He was not more spring-heeled in his talk than in evading capture for it. In his later years he made few visits. If we wanted him we had to gather him up by the wayside and bring him home with us. The newspaper work I was doing then took me the rounds of the London galleries on press days and, as he was the art critic of the Pall Mall, I was continually coming across him busy about the same work in Bond Street or Piccadilly. Nothing pleased me better than to meet him on these occasions, for he could make the dull show that I, in my dull way, was finding dull the most entrancing entertainment in London. His every visit to a gallery was to him an adventure and every picture a romance, and the best of it for his friends was that he would willingly share the inspiration which he, but nobody else, could find in the most uninspiring canvas, an inspiration to criticism that is, not to admiration-he never wavered in his allegiance to the "Almighty Swells" of Art. Once he began to talk I did not care to have him stop, and I would say, "Why not come to Buckingham Street with me? You have not seen J. for a long while." He would vow he couldn't, he must get back to Kew to do his article. I would insist a little, he would waver a little, and at last he would agree to a minute's talk with J., excusing himself to himself by protesting that Buckingham Street was on his way to the Underground, as it was if he chose to go out of his way to make it so. Before he knew it, the minute had stretched out to our dinner hour when he was persuaded that he would save time by dining with us, as he must dine somewhere; if he went right afterwards, he could still be back at Kew in plenty of time to finish his article for the last post.
Of course he never did go right afterwards-what talker ever did go right anywhere immediately after dinner when the real talk is only beginning? Presently people would filter in and now, well adrift on the flood of his own eloquence, nothing could interrupt him and he was the last to leave us, the later it grew the more easily induced to stay because he knew that the last train and the last post and all the last things of the day had gone and that he must now wait for the first things of the morning.
If I could talk like Bob Stevenson I would not be interrupted either. Greater excitement could not be had out of the most exciting story of adventure, and I do not believe he knew until he got to the end any more where his talk was going to lead him than the reader knows how the story is going to turn out until the last chapter is reached. Louis Stevenson described certain qualities of his talk, but made no effort to give the talk itself, and in Bob's case, as in Henley's, it was the talk itself that counted. There was no acting in it as in Henley's or in Whistler's-no burying of his head in his hands and violent gestures-no well-placed laugh and familiar phrase. The talk came in a steady stream, laughter occasionally in the voice, but no break, no movement, no dramatic action-the sanest doctrine set forth with almost insane ingenuity, for he was always the "wild dog outside the kennel" who wouldn't imitate and hence kept free, as Louis Stevenson told him; extraordinary things treated quite as a matter of course; brilliant flashes of imbecility passed for cool well-balanced argument; until often I would suddenly gasp, wondering into what impossible world I had strayed after him.

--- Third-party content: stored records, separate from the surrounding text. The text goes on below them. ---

(** * A shallow embedding of the Markdown-to-HTML translator's parsing core

    The development follows the C++ sources file by file:
    - [token.hpp], [node.hpp]: token and node data;
    - [parsing/state.hpp], [parsing/parsing_helpers.hpp]: tokenizer states,
      the escapable set and the return-state stack;
    - [parsing_tree/tree_builder.hpp]: the tree builder and its cursor;
    - [parsing/emitting_middleware.hpp]: the table manager and the emitter;
    - [parsing/state_handlers.hpp]: the parsing context and one handler per
      state;
    - [parsing/markdown_parser.hpp]: the driver loop.

    Conventions.  A C++ [char] is an [ascii] (one byte), a [std::string] a
    [string].  A [short] and a [size_t] are integers in [Z] with the
    wrap-around of the conversion written out.  A [Node*] is the path of
    child indices from the owning root to the node, [None] being [nullptr].
    A function that can throw returns a [result]; dereferencing a null or
    dangling pointer is reported as [undefined_behaviour]. *)

From Stdlib Require Import String Ascii List Bool ZArith Lia.
Import ListNotations.
Local Open Scope string_scope.
Local Open Scope list_scope.
Local Open Scope Z_scope.
Set Warnings "-register-all".

(** ** Errors and results *)

(** Every exception of the sources is a [std::runtime_error]; it is
    identified here by its message.  [unnamed_enum_value] marks the one
    place where the embedding cannot follow the program: an enum value
    computed by arithmetic that has no enumerator. *)
Inductive Error : Type :=
| runtime_error (what : string)
| undefined_behaviour
| unnamed_enum_value.
(** * A verified model of the website crawler's core

The development embeds the crawl engine of the repository
(URL frontier, fetch retry loop, extractor pipeline, text, link and
image extractors, robots cache, parser clean-up, report, validators,
orchestrator loop) as Rocq functions and proves the properties its
specification states about them, and further properties of the code.

Conventions.  A Python [str] is a Rocq [string]; the model follows
CPython 3.11 on ASCII text, which is what a URL consists of, and a
percent-decoded query component is kept as the UTF-8 bytes of the
decoded text.  Python [int] is [Z].  A Python [set] of strings is a
[gset string], a list used as an array is a [list] with stdpp's
lookup and insert, an insertion-ordered [dict] is an association list
with unique keys. *)

From Stdlib Require Import ZArith List Lia Ascii String Bool Permutation Sorted Floats.
From stdpp Require Import gmap strings list pretty.

Set Warnings "-register-all,-clear-no-such-hyp".

(** ** Python string primitives *)

Module PyStr.

Local Open Scope nat_scope.

Definition code (c : ascii) : nat := nat_of_ascii c.

(** [str.isspace] on code points below 128. *)
Definition isspace (c : ascii) : bool :=
  let n := code c in
  ((9 <=? n) && (n <=? 13)) || ((28 <=? n) && (n <=? 32)).

Definition isupper (c : ascii) : bool := (65 <=? code c) && (code c <=? 90).
Definition islower (c : ascii) : bool := (97 <=? code c) && (code c <=? 122).
Definition isalpha (c : ascii) : bool := isupper c || islower c.
Definition isdigit (c : ascii) : bool := (48 <=? code c) && (code c <=? 57).
Definition isascii (c : ascii) : bool := code c <? 128.

Definition lower_char (c : ascii) : ascii :=
  if isupper c then ascii_of_nat (code c + 32) else c.

(** [s.lower()] *)
Fixpoint lower (s : string) : string :=
  match s with
  | EmptyString => EmptyString
  | String c r => String (lower_char c) (lower r)
  end.

(** [s.lstrip(chars)] for the set of characters recognised by [p]. *)
Fixpoint lstrip_by (p : ascii -> bool) (s : string) : string :=
  match s with
  | EmptyString => EmptyString
  | String c r => if p c then lstrip_by p r else s
  end.

Fixpoint rstrip_by (p : ascii -> bool) (s : string) : string :=
  match s with
  | EmptyString => EmptyString
  | String c r =>
      match rstrip_by p r with
      | EmptyString => if p c then EmptyString else String c EmptyString
      | r' => String c r'
      end
  end.

(** [s.strip()] *)
Definition strip (s : string) : string := rstrip_by isspace (lstrip_by isspace s).

(** [s.replace(c, "")] for a one-character [c]. *)
Fixpoint remove_char (c : ascii) (s : string) : string :=
  match s with
  | EmptyString => EmptyString
  | String d r => if Ascii.eqb c d then remove_char c r else String d (remove_char c r)
  end.

(** [s.replace(c, d)] for one-character [c] and [d]. *)
Fixpoint replace_char (c d : ascii) (s : string) : string :=
  match s with
  | EmptyString => EmptyString
  | String e r => String (if Ascii.eqb c e then d else e) (replace_char c d r)
  end.

(** [c in s] *)
Fixpoint contains (c : ascii) (s : string) : bool :=
  match s with
  | EmptyString => false
  | String d r => Ascii.eqb c d || contains c r
  end.

(** [s.partition(c)]: [None] when [c] does not occur, otherwise the text
    before and after its first occurrence. *)
Fixpoint partition (c : ascii) (s : string) : option (string * string) :=
  match s with
  | EmptyString => None
  | String d r =>
      if Ascii.eqb c d then Some (EmptyString, r)
      else match partition c r with
           | Some (a, b) => Some (String d a, b)
           | None => None
           end
  end.

(** [s.rpartition(c)]: [None] when [c] does not occur, otherwise the text
    before and after its last occurrence. *)
Fixpoint rpartition (c : ascii) (s : string) : option (string * string) :=
  match s with
  | EmptyString => None
  | String d r =>
      match rpartition c r with
      | Some (a, b) => Some (String d a, b)
      | None => if Ascii.eqb c d then Some (EmptyString, r) else None
      end
  end.

(** [s.rpartition(c)[2]] *)
Definition after_last (c : ascii) (s : string) : string :=
  match rpartition c s with Some (_, b) => b | None => s end.

(** The longest prefix of [s] whose characters all fail [p], and the rest. *)
Fixpoint break_at (p : ascii -> bool) (s : string) : string * string :=
  match s with
  | EmptyString => (EmptyString, EmptyString)
  | String c r =>
      if p c then (EmptyString, s)
      else let '(a, b) := break_at p r in (String c a, b)
  end.

(** [int(s)] for a string of decimal digits. *)
Definition int10 (s : string) : N :=
  fold_left (fun acc c => 10 * acc + (N_of_ascii c - 48))%N (list_ascii_of_string s) 0%N.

And he would tell the most extravagant tales, he would confide the most paradoxical philosophy, the most topsy-turvy ethics, with a fantastic seriousness, never approached except in the Arabian Nights of Prince Florizel for the puppets of whose adventures, as for Spring-Heeled Jack, he was the sitter. It was a delightful accomplishment, but dangerous when applied to actual life. I cannot forget his advice once to a friend on the verge of a serious step that might sink him into nobody could foretell what social quagmire. Bob could see in it only the adventure and the joy of adventure, not the price fate was bound to demand for it. To him the mistake was the unlit lamp, the ungirt loin-the adventure lost-and, life being what it is, I am not sure that he was not right.
I think his talk struck me as the more extraordinary because he looked so little like it. In the Nineties he had taken to the Jaegers that usually stand for vegetarianism, teetotalism, hygiene-all the drab things of life. He wore even a Jaeger hat and Jaeger boots-as complete an advertisement for Jaeger as old Joseph Finsbury was for his Doctor. No costume could have seemed so altogether out of character with the fantastic, delightful, extravagant creature inside of it, though, really, none could have been more in character. It had always been Bob's way to play the game of life by dressing the part of the moment. Before I met him I had been told of his influence over Louis Stevenson, whose debt to him for ideas and conceits was said to be immeasurable, and nobody who knew Bob has doubted it. I feel convinced that Louis owed to him also his touch of the fantastic, the unusual, in dress, since it belonged so entirely to Bob and was no less entirely in keeping with his attitude towards the universe and his place in it-his tendency of always probing the real for the romantic.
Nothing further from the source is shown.